Single by Creedence Clearwater Revival

from the album Cosmo's Factory
- A-side: "Who'll Stop the Rain"
- Released: January 1970
- Genre: Rock and roll
- Length: 2:08
- Label: Fantasy
- Songwriter: John Fogerty
- Producer: John Fogerty

Creedence Clearwater Revival singles chronology
| "Fortunate Son" (1969) | "Travelin' Band" (1970) | "Up Around the Bend" (1970) |

= Travelin' Band =

Original song written and composed by John Fogerty

"Travelin' Band" is a song written by John Fogerty and originally recorded by Creedence Clearwater Revival. It was included on their 1970 album Cosmo's Factory.
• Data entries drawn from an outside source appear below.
(* ===== verification/UdpMedia.v ===== *)
(** * What the UDP source keeps

    The source of [Udp] for every configuration Open accepts and every sequence of datagrams: it
    never panics, its state stays well formed, its frames carry times in range; the clock
    of a sender is published for the source being played only; and resequencing hands over what
    the immediate path would have delivered in order. *)
From Stdlib Require Import Ascii String.
From S2P Require Import Prelude Bytes Text RtpPacket Rtcp Stream Reorder MediaTime FlacRtp Aac G726 Pcm Media Pipeline Transport Effect Udp.
Local Open Scope Z_scope.

Module udpmedia.
Import audiostream udpsource.

(** ** The invariant *)
Record decoders_ok (k : codecKind) (d : decoders) : Prop := {
  do_aac : ∀ x, d_aac d = Some x → depacketaac.depack_ok x;
  do_flac : ∀ x, d_flac d = Some x → depacketflac.ok x;
  do_g726 : ∀ x, d_g726 d = Some x → g726.dec_ok x;
  do_present : match k with kindAAC => is_Some (d_aac d) | kindFLAC => is_Some (d_flac d) | kindG726 => is_Some (d_g726 d) | _ => True end
}.
Record geometry_ok (g : geometry) : Prop := {
  ge_frame : kind g = kindL16 ∨ Mode (g_cfg g) = ModePCM → frameBytes g ≠ 0;
  ge_rate : Mode (g_cfg g) = ModeRTP → 0 < ClockRate (g_cfg g);
  ge_type : Mode (g_cfg g) = ModeRTP → PayloadType (g_cfg g) ≤ 127
}.
(** What RTCP is matched against, and the clock it gave. *)
Record sync := mkSync { y_ticks : bool; y_base : bool; y_source : Z; y_clock : option rtcp.SenderClock }.
Definition sync_of (c : Client) : sync := mkSync (tsBaseSet c) (baseSet c) (mediaSSRC c) (srClock c).
(** [R] speaks of what the delivery of a packet does not change. *)
Abbreviation around := (option cause → bool → option reorder.Reorderer → Z → bool → sync → Prop).
Definition just_opened : around := λ t d _ _ h s, t = None ∧ d = false ∧ h = false ∧ s = mkSync false false 0 None.
Record client_ok (k : codecKind) (R : around) (c : Client) : Prop := {
  cl_dec : decoders_ok k (dec c);
  cl_strm : stream.ok (strm c);
  cl_base : is_u64 (tsBase c);
  cl_samples : is_u64 (samples c);
  cl_end : R (termErr c) (rtcpDone c) (ring c) (lastSSRC c) (haveSSRC c) (sync_of c);
  cl_ring : match ring c with Some r => reorder.ring_ok transport.datagram_ok r ∧ is_u16 (reorder.nextSeq r) | None => True end
}.
(** A new origin of the timestamps forgets the clock, unless there was no origin. *)
Definition closed_base (R : around) : Prop := ∀ t d r l h s ssrc (reset : bool), reset || negb (y_ticks s) = true → R t d r l h s →
  R t d r l h (mkSync true true ssrc (if reset then None else y_clock s)).
Lemma client_weaken k (R R' : around) c : (∀ t d r l h s, R t d r l h s → R' t d r l h s) → client_ok k R c → client_ok k R' c.
Proof. intros H []. split; auto. Qed.
Definition frame_ok (f : Frame) : Prop := TrackID f = 0 ∧ 0 ≤ PTS f < 2 ^ 63.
Backed with "Who'll Stop the Rain", it was one of three double sided singles from that album to reach the top five on the U.S. Pop Singles Chart and the first of two to reach the number 2 spot on the American charts, alongside "Lookin' Out My Back Door". "Travelin' Band" was also a hit in the UK, reaching number 8 on the UK Singles Chart.

==Background==
The song was inspired, both musically and for Fogerty's vocal delivery, by 1950s rock 'n' roll songs, particularly those of Little Richard. Musically, it has also been described as nearly identical to The Monkees' 1967 song, "No Time". In October 1972, the company that held the publishing rights to Richard's "Good Golly, Miss Molly" felt that "Travelin' Band" bore enough similarities to warrant a plagiarism lawsuit that was later settled out of court. The lyrics of the song describe what life is like for a musician on the road. The opening line "Seven-thirty-seven coming out of the sky" refers to the Boeing 737, then coming into service on short-to-medium range routes.

==Reception==
Billboard called it a "blockbuster side" and a "wild blues shouter." Cash Box said that it "features the team’s drive focused on an updating of the 'Long Tall Sally' rock sound." Record World called the single a "two-sided smash."

==Charts==

Chart performance for "Travelin' Band"
| Chart (1970) | Peak position |
|---|---|
| Austria (Ö3 Austria Top 40) | 8 |
| Belgium (Ultratop 50 Flanders) | 1 |
| Belgium (Ultratop 50 Wallonia) | 3 |
| Canada Top Singles (RPM) | 4 |
| Germany (GfK) | 4 |
| Ireland (IRMA) | 8 |
| Netherlands (Dutch Top 40) | 1 |
| New Zealand (Listener) | 4 |
| Norway (VG-lista) | 4 |
| Switzerland (Schweizer Hitparade) | 4 |
| UK Singles (Official Charts) | 8 |
| US Billboard Hot 100 | 2 |

==Certifications==

Certifications for "Travelin' Band"
| Region | Certification | Certified units/sales |
| United States (RIAA) | Gold | 500,000^{‡} |
^{‡} Sales+streaming figures based on certification alone.